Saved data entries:
┄┄┄┄┄┄┄┄┄┄
(** ** scan_and_clean_flutter_projects (lines 155-284) *)

(** The body of the loop over [items] (lines 196-210). *)
Definition discover_item (parent_folder : path) (flutter_projects : list path)
  (item : string) : M (list path) :=
  let item_path := os_path_join parent_folder item in
  isdir <- with_fs (fun fs => os_path_isdir fs item_path) ;;
  if negb isdir then ret flutter_projects
  else if startswith "." item then ret flutter_projects
  else
    found <- with_fs (fun fs => is_flutter_project fs item_path) ;;
    if found
    then print (MsgFound item) ;; ret (flutter_projects ++ [item_path])%list
    else ret flutter_projects.

(** The statements under the inner [try] (lines 192-210): the projects
    found. *)
Definition discover_projects (parent_folder : path) : M (list path) :=
  let flutter_projects := [] in
  listed <- with_fs (fun fs => os_listdir fs parent_folder) ;;
  items <- lift listed ;;
  for_M (discover_item parent_folder) flutter_projects items.

Definition no_totals : BatchTotals :=
  {| successful_cleans := 0; failed_cleans := 0; total_size_before := 0;
     total_size_after := 0; total_size_saved := 0 |}.

(** The statements of the loop body after the call (lines 249-257): what a
    result adds to the totals. *)
Definition add_outcome (t : BatchTotals) (result : CleanOutcome)
  : BatchTotals :=
  {| successful_cleans :=
       if success result then successful_cleans t + 1
       else successful_cleans t;
     failed_cleans :=
       if success result then failed_cleans t else failed_cleans t + 1;
     total_size_before := total_size_before t + size_before result;
     total_size_after := total_size_after t + size_after result;
     total_size_saved := total_size_saved t + size_saved result |}.

(** The body of the loop over [enumerate(flutter_projects, 1)] (lines
    245-257), [count] being [len(flutter_projects)]. *)
Definition clean_one (use_fvm : bool) (count : nat)
  (acc : nat * BatchTotals) (project_path : path) : M (nat * BatchTotals) :=
  let '(i, t) := acc in
  print (MsgProcessing i count) ;;
  result <- clean_flutter_project project_path use_fvm ;;
  ret (S i, add_outcome t result).

(** The loop, from statistics [t] and index [i] on. *)
Definition clean_loop (use_fvm : bool) (count : nat) (i : nat)
  (t : BatchTotals) (projects : list path) : M (nat * BatchTotals) :=
  for_M (clean_one use_fvm count) (i, t) projects.

(** The final summary (lines 259-279). *)
Definition print_summary (command_description : string) (count : nat)
  (t : BatchTotals) : M unit :=
  print MsgSummaryTitle ;;
  print (MsgCommandUsed command_description) ;;
  print (MsgSucceeded (successful_cleans t)) ;;
  (if 0 <? failed_cleans t then print (MsgFailed (failed_cleans t))
   else ret tt) ;;
  print (MsgTotalProjects count) ;;
  print MsgSpaceTitle ;;
  text <- lift (format_size (total_size_before t)) ;;
  print (MsgTotalBefore text) ;;
  text <- lift (format_size (total_size_after t)) ;;
  print (MsgTotalAfter text) ;;
  text <- lift (format_size (total_size_saved t)) ;;
  print (MsgTotalSaved text) ;;
  (if 0 <? total_size_before t
   then
     ratio <- lift (truediv (total_size_saved t) (total_size_before t)) ;;
     let percentage_saved := times_100 ratio in
     print (MsgReduction (format_fixed1 percentage_saved))
   else ret tt) ;;
  print (MsgRule 80).

(** The statements from the count of the projects found to the end (lines
    220-279). *)
Definition confirm_and_clean (use_fvm : bool) (flutter_projects : list path)
  : M unit :=
  let count := List.length flutter_projects in
  print (MsgFoundCount count) ;;
  print (MsgRule 60) ;;
  let command_description :=
    if use_fvm then "fvm flutter clean" else "flutter clean" in
  print (MsgCommand command_description) ;;
  answer <- input (PromptConfirm command_description count) ;;
  let response := lower (strip answer) in
  if negb (String.eqb response "y" || String.eqb response "yes")
  then print MsgCancelled
  else
    print MsgStarting ;;
    print (MsgRule 60) ;;
    totals <- clean_loop use_fvm count 1 no_totals flutter_projects ;;
    print_summary command_description count (snd totals).

(** The statements under the outer [try] (lines 161-279). *)
Definition scan_body : M unit :=
  use_fvm <- ask_fvm_preference ;;
  print MsgBlank ;;
  answer <- input PromptParent ;;
  let parent_folder := strip answer in
  if negb (nonempty parent_folder) then print MsgNoPath
  else
    let parent_folder := resolve_path parent_folder in
    found <- with_fs (fun fs => os_path_exists fs parent_folder) ;;
    if negb found then print (MsgNotExist parent_folder)
    else
      isdir <- with_fs (fun fs => os_path_isdir fs parent_folder) ;;
      if negb isdir then print (MsgNotDir parent_folder)
      else
        print (MsgScanning parent_folder) ;;
        print (MsgRule 60) ;;
        discovered <-
          try_except
            (flutter_projects <- discover_projects parent_folder ;;
             ret (Some flutter_projects))
            (fun e =>
               if is_PermissionError e
               then Some (print (MsgPermissionDenied parent_folder) ;;
                          ret None)
               else None) ;;
        match discovered with
        | None => ret tt
        | Some [] => print MsgNoProjects
        | Some flutter_projects => confirm_and_clean use_fvm flutter_projects
        end.
(** C1, amended. The constructor of [Evaluation] checks nothing: whatever
    values are passed as verdict and score, the construction succeeds and
    the fields hold exactly those values.  So the score of the result is a
    finite number exactly when the score passed is one, and the verdict is
    a strict boolean exactly when a [bool] was passed. *)
Theorem Evaluation_stores_arguments_unchecked
    (c s : value) (h : gmap positive obj) :
  ∃ l h' c' s',
    dataclass_new Evaluation [c; s] [] h = Ok l h'
    ∧ getattr l "is_correct" h' = Ok c' h'
    ∧ getattr l "score" h' = Ok s' h'
    ∧ c' = c ∧ s' = s
    ∧ is_strict_bool c' = is_strict_bool c
    ∧ is_finite_number s' = is_finite_number s.
Proof.
  destruct (Evaluation_new_two c s h) as (l & Hl & Hrun).
  destruct (Evaluation_attrs_lookup c s VNone) as (Hc & Hs & _).
  eexists l, _, c, s. split; [exact Hrun|].
  split; [|split]; [| |done];
    (eapply getattr_inst; [apply lookup_insert_eq|eassumption]).
Qed.






Lemma bind_keywords_param sg k v kw (acc extra : gmap string value) :
  has_param (sig_params sg) k = true → acc !! k = None →
  bind_keywords sg ((k, v) :: kw) acc extra
  = bind_keywords sg kw (<[k := v]> acc) extra.
Proof. intros Hp Hk. simpl. by rewrite Hp, Hk. Qed.

Lemma bind_keywords_open sg kw (acc : gmap string value) :
  sig_var_keyword sg = true → extra_keywords sg kw = true →
  bind_keywords sg kw acc ∅ = inr (acc, list_to_map kw).
Proof.
  intros Hvar [Hnd Hall]%andb_prop.
  apply bool_decide_eq_true_1 in Hnd.
  rewrite bind_keywords_extra; [by rewrite (right_id_L ∅ (∪))|done..| |done].
  intros k Hk%list_elem_of_In.
  apply (proj1 (forallb_forall _ _) Hall) in Hk.
  by destruct (has_param _ k).
Qed.

(** C3, as stated, fails: [exercise_type] and [level] are declared after a
    bare [*], so a call that passes them by position is refused. *)
Lemma generate_exercise_rejects_positional :
  call_method generate_exercise_sig (VRef 1%positive)
    [VStr "fill_blank"; VStr "beginner"] []
  = inl TypeError.
Proof. reflexivity. Qed.

(** C3, amended. [generate_exercise] takes [exercise_type] and [level] by
    keyword only: passed by name they are bound, and any positional argument
    after the receiver is a [TypeError].  [evaluate_response] and
    [provide_feedback] take [exercise] and [response] by position.  In the
    three operations the further keywords, whose names are no parameter's,
    are collected in [**kwargs]. *)
Theorem required_inputs_binding
    (self t l e r : value) (kw : list (string * value)) :
  extra_keywords generate_exercise_sig kw = true →
  extra_keywords evaluate_response_sig kw = true →
  extra_keywords provide_feedback_sig kw = true →
  call_method generate_exercise_sig self []
    (("exercise_type", t) :: ("level", l) :: kw)
  = inr (<["level" := l]> (<["exercise_type" := t]> (<["self" := self]> ∅)),
         list_to_map kw)
  ∧ (∀ a rest kw',
       call_method generate_exercise_sig self (a :: rest) kw' = inl TypeError)
  ∧ call_method evaluate_response_sig self [e; r] kw
    = inr (<["response" := r]> (<["exercise" := e]> (<["self" := self]> ∅)),
           list_to_map kw)
  ∧ call_method provide_feedback_sig self [e; r] kw
    = inr (<["response" := r]> (<["exercise" := e]> (<["self" := self]> ∅)),
           list_to_map kw).
Proof.
  intros Hg He Hf. unfold call_method, bind_args.
  split; [|split; [done|split]]; simpl bind_positional; cbv beta iota.
  - rewrite !bind_keywords_param by by vm_compute.
    rewrite bind_keywords_open by done.
    by replace (apply_defaults _ _) with (@inr exn _ (<["level" := l]> (<["exercise_type" := t]> (<["self" := self]> (∅ : gmap string value))))) by by vm_compute.
  - rewrite bind_keywords_open by done.
    by replace (apply_defaults _ _) with (@inr exn _ (<["response" := r]> (<["exercise" := e]> (<["self" := self]> (∅ : gmap string value))))) by by vm_compute.
  - rewrite bind_keywords_open by done.
    by replace (apply_defaults _ _) with (@inr exn _ (<["response" := r]> (<["exercise" := e]> (<["self" := self]> (∅ : gmap string value))))) by by vm_compute.
Qed.

Lemma required_inputs_binding_witness :
  call_method generate_exercise_sig (VRef 1%positive) []
    [("exercise_type", VStr "fill_blank"); ("level", VStr "beginner");
     ("topic", VStr "food")]
  = inr (<["level" := VStr "beginner"]>
           (<["exercise_type" := VStr "fill_blank"]>
              (<["self" := VRef 1%positive]> ∅)),
         list_to_map [("topic", VStr "food")]).
Proof.
  apply (required_inputs_binding (VRef 1%positive) (VStr "fill_blank")
           (VStr "beginner") VNone VNone [("topic", VStr "food")]);
    reflexivity.
Defined.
┄┄┄┄┄┄┄┄┄┄
◆ **Your instructions**:
All that is needed is the opening run of the data, given again exactly: please include every line from the first through the line with "(item : string)", both ends kept.

◆ **Written response**:
(** ** scan_and_clean_flutter_projects (lines 155-284) *)

(** The body of the loop over [items] (lines 196-210). *)
Definition discover_item (parent_folder : path) (flutter_projects : list path)
  (item : string) : M (list path) :=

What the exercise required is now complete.